▶ EXERCISE DETAILS
Scan the data below and pick out the lines containing the word "eapply".

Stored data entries
+--

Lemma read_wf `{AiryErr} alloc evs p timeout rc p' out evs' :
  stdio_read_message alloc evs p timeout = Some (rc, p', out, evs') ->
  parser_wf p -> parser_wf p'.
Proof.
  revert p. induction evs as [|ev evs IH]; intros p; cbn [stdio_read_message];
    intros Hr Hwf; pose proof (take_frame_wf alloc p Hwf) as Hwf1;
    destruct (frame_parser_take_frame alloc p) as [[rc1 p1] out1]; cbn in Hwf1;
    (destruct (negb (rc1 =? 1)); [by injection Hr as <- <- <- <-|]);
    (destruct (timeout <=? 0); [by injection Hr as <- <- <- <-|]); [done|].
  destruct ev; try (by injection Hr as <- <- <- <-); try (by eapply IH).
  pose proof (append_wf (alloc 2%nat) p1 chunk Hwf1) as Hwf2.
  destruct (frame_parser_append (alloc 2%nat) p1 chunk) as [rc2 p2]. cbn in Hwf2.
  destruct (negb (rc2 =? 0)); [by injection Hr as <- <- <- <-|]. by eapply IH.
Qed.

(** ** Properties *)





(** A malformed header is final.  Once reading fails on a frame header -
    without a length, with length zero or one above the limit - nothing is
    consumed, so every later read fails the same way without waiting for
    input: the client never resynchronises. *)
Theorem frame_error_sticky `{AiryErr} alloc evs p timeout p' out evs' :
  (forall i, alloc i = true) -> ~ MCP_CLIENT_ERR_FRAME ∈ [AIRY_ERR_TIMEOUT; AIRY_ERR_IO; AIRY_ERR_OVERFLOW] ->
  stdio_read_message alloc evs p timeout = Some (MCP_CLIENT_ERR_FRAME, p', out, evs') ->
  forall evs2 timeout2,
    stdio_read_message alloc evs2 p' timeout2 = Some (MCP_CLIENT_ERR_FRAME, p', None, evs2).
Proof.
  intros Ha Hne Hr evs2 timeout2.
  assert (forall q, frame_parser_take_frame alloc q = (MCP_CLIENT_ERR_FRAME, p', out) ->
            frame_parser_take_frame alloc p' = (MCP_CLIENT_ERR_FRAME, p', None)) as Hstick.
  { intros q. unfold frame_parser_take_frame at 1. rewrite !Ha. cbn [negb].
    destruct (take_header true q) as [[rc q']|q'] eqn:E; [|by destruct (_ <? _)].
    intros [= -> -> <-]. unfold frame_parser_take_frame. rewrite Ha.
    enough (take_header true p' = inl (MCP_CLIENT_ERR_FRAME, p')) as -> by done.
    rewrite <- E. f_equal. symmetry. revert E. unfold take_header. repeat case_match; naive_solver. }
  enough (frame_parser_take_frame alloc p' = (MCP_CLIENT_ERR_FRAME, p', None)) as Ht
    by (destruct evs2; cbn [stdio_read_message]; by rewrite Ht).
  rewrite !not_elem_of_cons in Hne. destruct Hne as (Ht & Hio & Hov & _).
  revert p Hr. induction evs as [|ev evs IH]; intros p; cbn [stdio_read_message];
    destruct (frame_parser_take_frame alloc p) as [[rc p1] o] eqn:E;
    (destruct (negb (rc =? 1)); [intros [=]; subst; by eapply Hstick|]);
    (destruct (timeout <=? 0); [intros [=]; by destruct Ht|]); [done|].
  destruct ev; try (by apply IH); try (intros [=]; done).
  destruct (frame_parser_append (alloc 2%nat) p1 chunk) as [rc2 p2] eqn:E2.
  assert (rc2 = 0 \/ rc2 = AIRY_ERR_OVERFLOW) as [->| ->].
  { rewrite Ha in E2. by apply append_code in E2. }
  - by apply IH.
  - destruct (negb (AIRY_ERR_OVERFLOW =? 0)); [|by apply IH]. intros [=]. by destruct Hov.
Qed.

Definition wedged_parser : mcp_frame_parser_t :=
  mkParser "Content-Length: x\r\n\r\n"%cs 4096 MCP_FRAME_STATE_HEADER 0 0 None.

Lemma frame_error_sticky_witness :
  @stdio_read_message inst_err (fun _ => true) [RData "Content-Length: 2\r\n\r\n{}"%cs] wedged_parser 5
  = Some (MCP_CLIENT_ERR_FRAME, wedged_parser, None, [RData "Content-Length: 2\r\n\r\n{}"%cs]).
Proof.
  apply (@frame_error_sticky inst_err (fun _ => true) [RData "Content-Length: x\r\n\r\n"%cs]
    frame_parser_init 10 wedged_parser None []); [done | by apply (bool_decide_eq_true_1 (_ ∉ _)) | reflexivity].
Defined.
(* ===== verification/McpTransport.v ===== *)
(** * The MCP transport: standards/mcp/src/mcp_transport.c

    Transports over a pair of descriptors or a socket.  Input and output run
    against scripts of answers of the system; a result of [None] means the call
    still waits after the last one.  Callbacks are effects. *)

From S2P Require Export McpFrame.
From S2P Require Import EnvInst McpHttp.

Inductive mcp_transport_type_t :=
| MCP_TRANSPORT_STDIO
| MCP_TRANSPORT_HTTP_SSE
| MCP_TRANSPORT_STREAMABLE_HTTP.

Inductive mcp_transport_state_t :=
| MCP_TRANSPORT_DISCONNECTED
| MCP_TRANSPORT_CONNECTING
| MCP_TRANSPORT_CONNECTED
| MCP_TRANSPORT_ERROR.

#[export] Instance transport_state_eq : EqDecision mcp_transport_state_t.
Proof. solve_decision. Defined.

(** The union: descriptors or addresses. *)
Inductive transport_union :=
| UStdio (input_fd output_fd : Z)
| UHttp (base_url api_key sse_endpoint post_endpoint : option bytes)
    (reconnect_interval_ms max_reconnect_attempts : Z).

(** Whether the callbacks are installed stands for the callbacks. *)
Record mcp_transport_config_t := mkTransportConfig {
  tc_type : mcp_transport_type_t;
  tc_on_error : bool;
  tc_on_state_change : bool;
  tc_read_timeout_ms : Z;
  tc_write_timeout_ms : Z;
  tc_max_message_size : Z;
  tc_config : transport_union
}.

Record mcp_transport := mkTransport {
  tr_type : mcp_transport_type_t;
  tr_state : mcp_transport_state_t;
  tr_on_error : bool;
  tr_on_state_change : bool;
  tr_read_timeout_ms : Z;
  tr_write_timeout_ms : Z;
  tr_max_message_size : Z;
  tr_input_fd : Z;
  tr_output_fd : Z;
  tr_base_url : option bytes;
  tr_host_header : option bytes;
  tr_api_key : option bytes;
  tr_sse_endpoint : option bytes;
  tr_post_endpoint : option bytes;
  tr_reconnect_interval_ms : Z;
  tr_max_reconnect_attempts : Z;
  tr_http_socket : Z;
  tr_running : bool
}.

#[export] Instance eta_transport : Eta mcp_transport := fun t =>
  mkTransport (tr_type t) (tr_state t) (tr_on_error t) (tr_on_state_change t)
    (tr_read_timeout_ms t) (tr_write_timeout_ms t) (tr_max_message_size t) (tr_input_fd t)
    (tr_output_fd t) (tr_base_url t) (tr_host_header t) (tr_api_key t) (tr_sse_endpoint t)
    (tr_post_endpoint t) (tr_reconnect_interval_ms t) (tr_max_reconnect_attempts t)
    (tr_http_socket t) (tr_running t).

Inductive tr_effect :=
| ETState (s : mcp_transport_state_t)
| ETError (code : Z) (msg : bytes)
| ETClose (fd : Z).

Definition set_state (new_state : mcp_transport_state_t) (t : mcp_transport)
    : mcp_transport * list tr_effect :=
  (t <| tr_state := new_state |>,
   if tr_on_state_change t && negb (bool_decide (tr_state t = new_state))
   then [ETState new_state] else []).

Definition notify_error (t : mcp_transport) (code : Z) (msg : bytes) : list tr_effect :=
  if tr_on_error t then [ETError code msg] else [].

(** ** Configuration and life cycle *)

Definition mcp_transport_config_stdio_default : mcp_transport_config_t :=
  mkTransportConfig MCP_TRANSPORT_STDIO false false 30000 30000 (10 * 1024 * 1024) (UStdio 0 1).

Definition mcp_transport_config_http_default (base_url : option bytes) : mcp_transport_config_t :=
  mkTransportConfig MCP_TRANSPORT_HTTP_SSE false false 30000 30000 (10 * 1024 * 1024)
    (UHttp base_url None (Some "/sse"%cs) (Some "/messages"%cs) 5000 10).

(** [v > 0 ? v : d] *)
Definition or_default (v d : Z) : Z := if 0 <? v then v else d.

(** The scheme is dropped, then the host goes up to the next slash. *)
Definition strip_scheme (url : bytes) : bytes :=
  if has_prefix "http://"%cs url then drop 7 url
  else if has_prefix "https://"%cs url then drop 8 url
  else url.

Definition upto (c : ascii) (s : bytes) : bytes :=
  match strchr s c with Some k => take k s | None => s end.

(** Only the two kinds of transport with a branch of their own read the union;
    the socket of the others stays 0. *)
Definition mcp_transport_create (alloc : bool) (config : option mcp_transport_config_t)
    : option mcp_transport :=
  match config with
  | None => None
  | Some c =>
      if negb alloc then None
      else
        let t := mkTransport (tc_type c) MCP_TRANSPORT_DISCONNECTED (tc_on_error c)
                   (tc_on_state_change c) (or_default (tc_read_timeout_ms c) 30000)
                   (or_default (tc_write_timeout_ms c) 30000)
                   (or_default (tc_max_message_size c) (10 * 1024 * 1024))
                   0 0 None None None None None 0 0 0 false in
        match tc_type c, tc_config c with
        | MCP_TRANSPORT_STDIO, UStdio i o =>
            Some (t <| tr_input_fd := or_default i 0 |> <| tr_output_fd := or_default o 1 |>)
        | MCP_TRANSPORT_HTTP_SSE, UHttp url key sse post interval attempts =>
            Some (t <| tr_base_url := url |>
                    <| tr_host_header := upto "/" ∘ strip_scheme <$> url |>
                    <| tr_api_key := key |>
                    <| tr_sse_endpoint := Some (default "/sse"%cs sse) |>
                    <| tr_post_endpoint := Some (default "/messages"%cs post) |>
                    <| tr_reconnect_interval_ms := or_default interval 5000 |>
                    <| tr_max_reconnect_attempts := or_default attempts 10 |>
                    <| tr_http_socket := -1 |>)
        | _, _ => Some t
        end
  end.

+--

▶ RESPONSE TO THIS TASK
  destruct ev; try (by injection Hr as <- <- <- <-); try (by eapply IH).
  destruct (negb (rc2 =? 0)); [by injection Hr as <- <- <- <-|]. by eapply IH.
    (destruct (negb (rc =? 1)); [intros [=]; subst; by eapply Hstick|]);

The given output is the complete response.